In both states students have taken the lead in raising awareness surrounding this issue. It’s evident that the millennial generation holds different values as it relates to the operation of democracy, the majority of whom believe in a true democracy in which every citizen has a voice. There are too many regions where prisoners bodies are counted for funding and resources in communities where their voices aren’t heard and they therefore have no access to those resource for which their numbers were a contributing factor in attaining. Especially in these rural towns where large prisons are built in which the population far outweigh the number of individuals on the outside.

Prisoners Urge Students to Lead the Charge in Voting Rights Restoration

For those in states that recognize this issue where voting rights legislation has yet to be introduce I encourage students to form a call to action. Even if it is only a small meeting at your university to discuss the issue, the potential outcomes are immense. Jailhouse Lawyers Speak, the incarcerated activists leading this campaign have put out a call for events during Smash White Supremacy Week, May 12-18th, this would be a perfect time to organize events related to their call.

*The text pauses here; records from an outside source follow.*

(** The paths of a spec name come from a group with that name. *)
Lemma getHTTPPathsPerRoute_lookup mc key inner mn m :
  getHTTPPathsPerRoute mc !! key = Some inner → inner !! mn = Some m →
  ∃ g ms x, g ∈ ms_ListHTTPTrafficSpecs (meshSpec mc) ∧ hrg_Matches g = Some ms ∧
    key = getTrafficSpecName HTTPRouteGroupKind (hrg_Namespace g) (hrg_Name g) ∧
    x ∈ ms ∧ hm_Name x = mn ∧ m = routeOfMatch x.
Proof.
  unfold getHTTPPathsPerRoute. revert key inner mn m.
  apply (foldl_inv (λ l (paths : gmap string (gmap string HTTPRouteMatch)), ∀ key inner mn m,
    paths !! key = Some inner → inner !! mn = Some m →
    ∃ g ms x, g ∈ l ∧ hrg_Matches g = Some ms ∧
      key = getTrafficSpecName HTTPRouteGroupKind (hrg_Namespace g) (hrg_Name g) ∧
      x ∈ ms ∧ hm_Name x = mn ∧ m = routeOfMatch x)); [by intros ???? ?%lookup_empty_Some|].
  intros l1 g l2 paths _ IH key inner mn m.
  destruct (hrg_Matches g) as [ms|] eqn:Eg.
  2:{ intros H1 H2. destruct (IH _ _ _ _ H1 H2) as (g' & ms' & x' & ? & Hr).
      exists g', ms', x'. split; [apply elem_of_app; auto|done]. }
  rewrite lookup_insert. case_decide as Hk.
  - intros [= <-] Hm. exists g, ms. subst key.
    assert (∃ x, x ∈ ms ∧ hm_Name x = mn ∧ m = routeOfMatch x) as (x & ?).
    { revert Hm. apply (foldl_inv (λ l (im : gmap string HTTPRouteMatch), im !! mn = Some m →
        ∃ x, x ∈ l ∧ hm_Name x = mn ∧ m = routeOfMatch x)); [by intros ?%lookup_empty_Some|].
      intros l3 x l4 im _ IHx. rewrite lookup_insert. case_decide.
      - intros [= <-]. exists x. split; [apply elem_of_app; right; by left|done].
      - intros (y & ? & ?)%IHx. exists y. split; [apply elem_of_app; auto|done]. }
    exists x. split; [apply elem_of_app; right; by left|done].
  - intros H1 H2. destruct (IH _ _ _ _ H1 H2) as (g' & ms' & x' & ? & Hr).
    exists g', ms', x'. split; [apply elem_of_app; auto|done].
Qed.

Section facts.
Context {MS : MapSet} {MSS : MapSetSpec} (mc : MeshCatalog).

(** The principals of a TrafficTarget's sources. *)
Definition principalsOf (t : TrafficTarget) : gset string :=
  list_to_set (map (λ s, sa_AsPrincipal (trafficTargetIdentityToSvcAccount s) (GetTrustDomain mc)) (tt_Sources t)).

Lemma route_eqv_match m m' wcs uts :
  rwc_deepeq (NewRouteWeightedCluster m wcs uts) (NewRouteWeightedCluster m' wcs uts) = bool_decide (m = m').
Proof.
  apply eq_true_iff_eq. rewrite rwc_deepeq_spec, bool_decide_eq_true. split; [by intros [? _]|]. by intros ->.
Qed.

(** A TrafficTarget's rules allow its sources on each of its routes. *)
Lemma routingRules_allowed t wc uts m :
  allowed (getRoutingRulesFromTrafficTarget mc t wc uts) (NewRouteWeightedCluster m [wc] uts) =
  if bool_decide (m ∈ routesFromRules mc (tt_Rules t) (tt_Namespace t)) then principalsOf t else ∅.
Proof.
  unfold getRoutingRulesFromTrafficTarget. set (ps := foldl _ NewSet _).
  assert (elems ps = principalsOf t) as Hps.
  { unfold ps, principalsOf. apply set_eq. intros x.
    rewrite (elems_foldl_add (λ _, true)), elems_NewSet, elem_of_list_to_set, list_elem_of_fmap. set_solver. }
  rewrite (foldl_collect _ (λ m, [{| Route := NewRouteWeightedCluster m [wc] uts; AllowedPrincipals := ps |}]))
    by done. simpl.
  induction (routesFromRules _ _ _) as [|m' ms IH]; [by rewrite bool_decide_eq_false_2 by set_solver|].
  rewrite bind_cons, allowed_app, IH. cbn [allowed Route AllowedPrincipals].
  rewrite route_eqv_match, Hps.
  destruct (decide (m' = m)) as [->|Hne].
  - rewrite !(bool_decide_eq_true_2 (m = m)), (bool_decide_eq_true_2 (m ∈ m :: ms)) by set_solver.
    case_bool_decide; set_solver.
  - rewrite (bool_decide_eq_false_2 (m' = m)) by done. case_bool_decide; case_bool_decide; set_solver.
Qed.

Lemma mergedRules_allowed ts wc uts m p :
  p ∈ allowed (foldl (λ rules t, MergeRules rules (getRoutingRulesFromTrafficTarget mc t wc uts)) [] ts)
        (NewRouteWeightedCluster m [wc] uts) ↔
  ∃ t, t ∈ ts ∧ m ∈ routesFromRules mc (tt_Rules t) (tt_Namespace t) ∧ p ∈ principalsOf t.
Proof.
  apply (foldl_inv (λ ts rules, p ∈ allowed rules (NewRouteWeightedCluster m [wc] uts) ↔
    ∃ t, t ∈ ts ∧ m ∈ routesFromRules mc (tt_Rules t) (tt_Namespace t) ∧ p ∈ principalsOf t)); [set_solver|].
  intros l1 t l2 rules _ IH. rewrite MergeRules_allowed, elem_of_union, IH, routingRules_allowed.
  setoid_rewrite elem_of_app. setoid_rewrite list_elem_of_singleton. split.
  - intros [(t' & ? & ?)|Hp]; [eauto|]. case_bool_decide; [eauto|set_solver].
  - intros (t' & [?| ->] & Hm & ?); [eauto|]. right. by rewrite bool_decide_eq_true_2.
Qed.

Lemma mergedRules_distinct ts wc uts :
  distinctRoutes (foldl (λ rules t, MergeRules rules (getRoutingRulesFromTrafficTarget mc t wc uts)) [] ts).
Proof.
  apply (foldl_inv (λ _ rules, distinctRoutes rules)); [constructor|].
  intros ????? H. by apply MergeRules_distinct.
Qed.

(** ** Services *)

Lemma getUpstreamServicesIncludeApex_uniq svcs :
  getUpstreamServicesIncludeApex mc svcs =
  uniq (svcs ≫= λ svc, svc :: (apexOf mc svc <$> splitsOf mc svc)).
Proof.
  unfold getUpstreamServicesIncludeApex.
  rewrite <-(proj1 (foldl_addUnique (svcs ≫= λ svc, svc :: (apexOf mc svc <$> splitsOf mc svc)))).
  f_equal. generalize (NewSet (A:=MeshService), @nil MeshService). induction svcs as [|s svcs IH]; intros st; [done|].
  rewrite bind_cons, foldl_app. cbn [foldl]. rewrite IH. f_equal.
  generalize (addUnique st s). induction (splitsOf mc s) as [|x xs IHx]; intros st'; simpl; [done|]. by rewrite IHx.
Qed.

(** ** The loop over the services *)

Context (permissive : bool) (ts : list TrafficTarget) (set : mset MeshService).

Definition policyFor (svc : MeshService) (pol : InboundTrafficPolicy Rule) : Prop :=
  ∃ uts, pc_GetUpstreamTrafficSetting (policyController mc) (byService svc) = Ret uts ∧
         getInboundTrafficPoliciesForUpstream mc svc permissive ts uts = Ret pol.

Definition inboundInv (svcs : list MeshService) (p : InboundMeshTrafficPolicy) : Prop :=
  mcc_Service <$> imp_ClustersConfigs p = svcs ∧
  (∀ cc, cc ∈ imp_ClustersConfigs p → mcc_Name cc = SidecarLocalClusterName (mcc_Service cc)) ∧
  tm_Name <$> imp_TrafficMatches p = InboundTrafficMatchName <$> List.filter (λ s, Contains s set) svcs ∧
  (∀ svc, svc ∈ svcs → isTCP (Protocol svc) = false → ∃ pol,
     pol ∈ default [] (imp_HTTPRouteConfigsPerPort p !! TargetPort svc) ∧ policyFor svc pol).

Lemma inboundStep_inv svcs svc p p' :
  inboundInv svcs p → inboundStep mc permissive ts set p svc = Ret p' → inboundInv (svcs ++ [svc]) p'.
Proof.
  intros (H1 & H2 & H3 & H4). unfold inboundStep. intros (uts & Hu & Hs)%go_bind_Ret.
  assert (tm_Name <$> (if Contains svc set then imp_TrafficMatches p ++ [inboundTrafficMatch mc svc uts]
            else imp_TrafficMatches p) =
          InboundTrafficMatchName <$> List.filter (λ s, Contains s set) (svcs ++ [svc])) as Hm.
  { rewrite List.filter_app. simpl. destruct (Contains svc set); rewrite ?fmap_app, H3; [done|].
    by rewrite app_nil_r. }
  destruct (isTCP (Protocol svc)) eqn:Et.
  - injection Hs as <-. split; [by rewrite <-H1; simpl; rewrite fmap_app|]. split; [set_solver|]. split; [done|].
    simpl. intros s [?| ->%list_elem_of_singleton]%elem_of_app Hs; [by apply H4|congruence].
  - apply go_bind_Ret in Hs as (pol & Hpol & [= <-]). split; [by rewrite <-H1; simpl; rewrite fmap_app|].
    split; [set_solver|]. split; [done|]. simpl. intros s Hs Ht. rewrite map_append_lookup.
    apply elem_of_app in Hs as [Hs| ->%list_elem_of_singleton].
    + destruct (H4 s Hs Ht) as (q & ? & ?). exists q. set_solver.
    + exists pol. rewrite decide_True by done. split; [set_solver|]. exists uts. auto.
Qed.
(* ===== verification/CatalogIngressFacts.v ===== *)
(** * Properties of ingress, access control and export policies *)

From S2P Require Import Prelude Identity Service Core Api MeshConfig Net Cidr TrafficPolicy K8s Smi Policy.
From S2P Require Import Catalog CatalogFacts CatalogIngress.
Import Identity.Identity Service.Service Api.Api MeshConfig.MeshConfig TrafficPolicy.TrafficPolicy.
Import K8s.K8s Policy.Policy Catalog.Catalog CatalogIngress.CatalogIngress.

Module CatalogIngressFacts.

Section facts.
Context {MS : MapSet} {MSS : MapSetSpec} (mc : MeshCatalog).

(** ** Sources *)

(** The range of an endpoint. *)
Definition endpointRange (ep : Endpoint) : string := Net.ip_String (ep_IP ep) +:+ singeIPPrefixLen.

(** The range is one a source stands for. *)
Definition rangeOf (s : SourceSpec) (r : string) : Prop :=
  (src_Kind s = KindService ∧
   ∃ ep, ep ∈ listEndpointsForService mc (named (src_Namespace s) (src_Name s)) ∧ r = endpointRange ep) ∨
  (src_Kind s = KindIPRange ∧ is_Some (Net.ParseCIDR (src_Name s)) ∧ r = src_Name s).

(** The set only remembers ranges of the list. *)
Definition rangesOk (st : mset string * list string) : Prop := ∀ r, r ∈ elems st.1 → r ∈ st.2.

Lemma addUnique_ok (st : mset string * list string) x :
  rangesOk st → rangesOk (addUnique st x) ∧ ∀ r, r ∈ (addUnique st x).2 ↔ r ∈ st.2 ∨ r = x.
Proof.
  destruct st as [s out]. unfold rangesOk, addUnique. intros Hok.
  pose proof (elems_Add x s) as Ea. pose proof (Add_added x s) as Eb.
  destruct (Add x s) as [s' added]. simpl in *. subst added. rewrite Ea.
  case_bool_decide as Hx; simpl; set_solver.
Qed.

Lemma addEndpointRanges_ok st eps :
  rangesOk st → rangesOk (addEndpointRanges st eps) ∧
  ∀ r, r ∈ (addEndpointRanges st eps).2 ↔ r ∈ st.2 ∨ ∃ ep, ep ∈ eps ∧ r = endpointRange ep.
Proof.
  unfold addEndpointRanges. fold endpointRange. revert st. induction eps as [|ep eps IH]; intros st Hok; simpl.
  { split; [done|]. set_solver. }
  destruct (addUnique_ok st (endpointRange ep) Hok) as [Hok1 H1].
  destruct (IH _ Hok1) as [Hok2 H2]. split; [done|]. intros r. rewrite H2, H1. set_solver.
Qed.

Lemma ex_cons {A} (P : A → Prop) a l : (∃ x, x ∈ a :: l ∧ P x) ↔ P a ∨ ∃ x, x ∈ l ∧ P x.
Proof. set_solver. Qed.

(** The principal an authenticated source stands for. *)
Definition principalOf (principal : SourceSpec → option string) (s : SourceSpec) (p : string) : Prop :=
  src_Kind s = KindAuthenticatedPrincipal ∧ principal s = Some p.

Lemma kinds_differ :
  KindService ≠ KindIPRange ∧ KindService ≠ KindAuthenticatedPrincipal ∧ KindIPRange ≠ KindAuthenticatedPrincipal.
Proof. done. Qed.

For educational institutions, like Havard University, that have investments in the Prison Industrial Slave complex, students should form a divestment group like that of Harvard’s Prison Divestment Group* Students, like Garret and *, took the initiative to organize around an issue that they disagree with at their university. Students, as the primary funders of their university have the authority and responsibility to call out those places where their money is going that they do not approve. 

Prisoners and Students Are More Similar than We Recognize

College students and prisoners are very similar and students both groups can find beautiful empowerment in the connection. Prisoners, ‘like students, are the largest population on their campuses that provide the funding and labor necessary to keep their institutions running. For collect students their tuition: whether that be from their own pocket, their parents, the state/taxpayers through FASFA funds or private scholarships and loans; pays the bills at the university. For prisoners their body is the product by which the state/taxpayers supply funding to keep imprisoned. Along with their presence providing the primary source of funding for their institutions, both students and prisoners are the primary source of labor (cheap labor, respectively) at their institutions. As we know from the National Prison Strike’s Demand 2 prison slavery is the facet by which every prison keeps its facilities clean, lawns maintained, laundry washed, food served, etc. Many third party groups such big corporations like McDonalds, Wal-Mart & Victoria’s secret also profit from paying people pennies on the dollar/hour for their labor while incarcerated. As for students, I myself was a student worker, paid below minimum wage for my time as a mentor to incoming students. Students act as mentors, advisors, low level administrators and tour guides. Both groups do so for lower wages than average happily under the assumption that they are gaining valuable skills for their ‘release’ from their enclosed world into the real world once they’re done with their pre-determined residency.

Student’s obviously are treated with more dignity and respect throughout their transition than prisoners. However, like prisoners, they fail to recognize their powerful influence within the institution that profits off of them. Studying citizens in partnership with incarcerated citizens can radically transform these exploitative systems, beginning with restoring prisoners right to vote. Both groups recognize the potential voting bloc that exists. Many students have restored their faith in the civic process through their work on behalf of prisoners rights. I myself, like many millennials grew up skeptical of the system, but realizing that in our lifetimes the rights of our comrades inside have been stripped, fuel our desire to engage with the civic process through making sure that their rights are restored.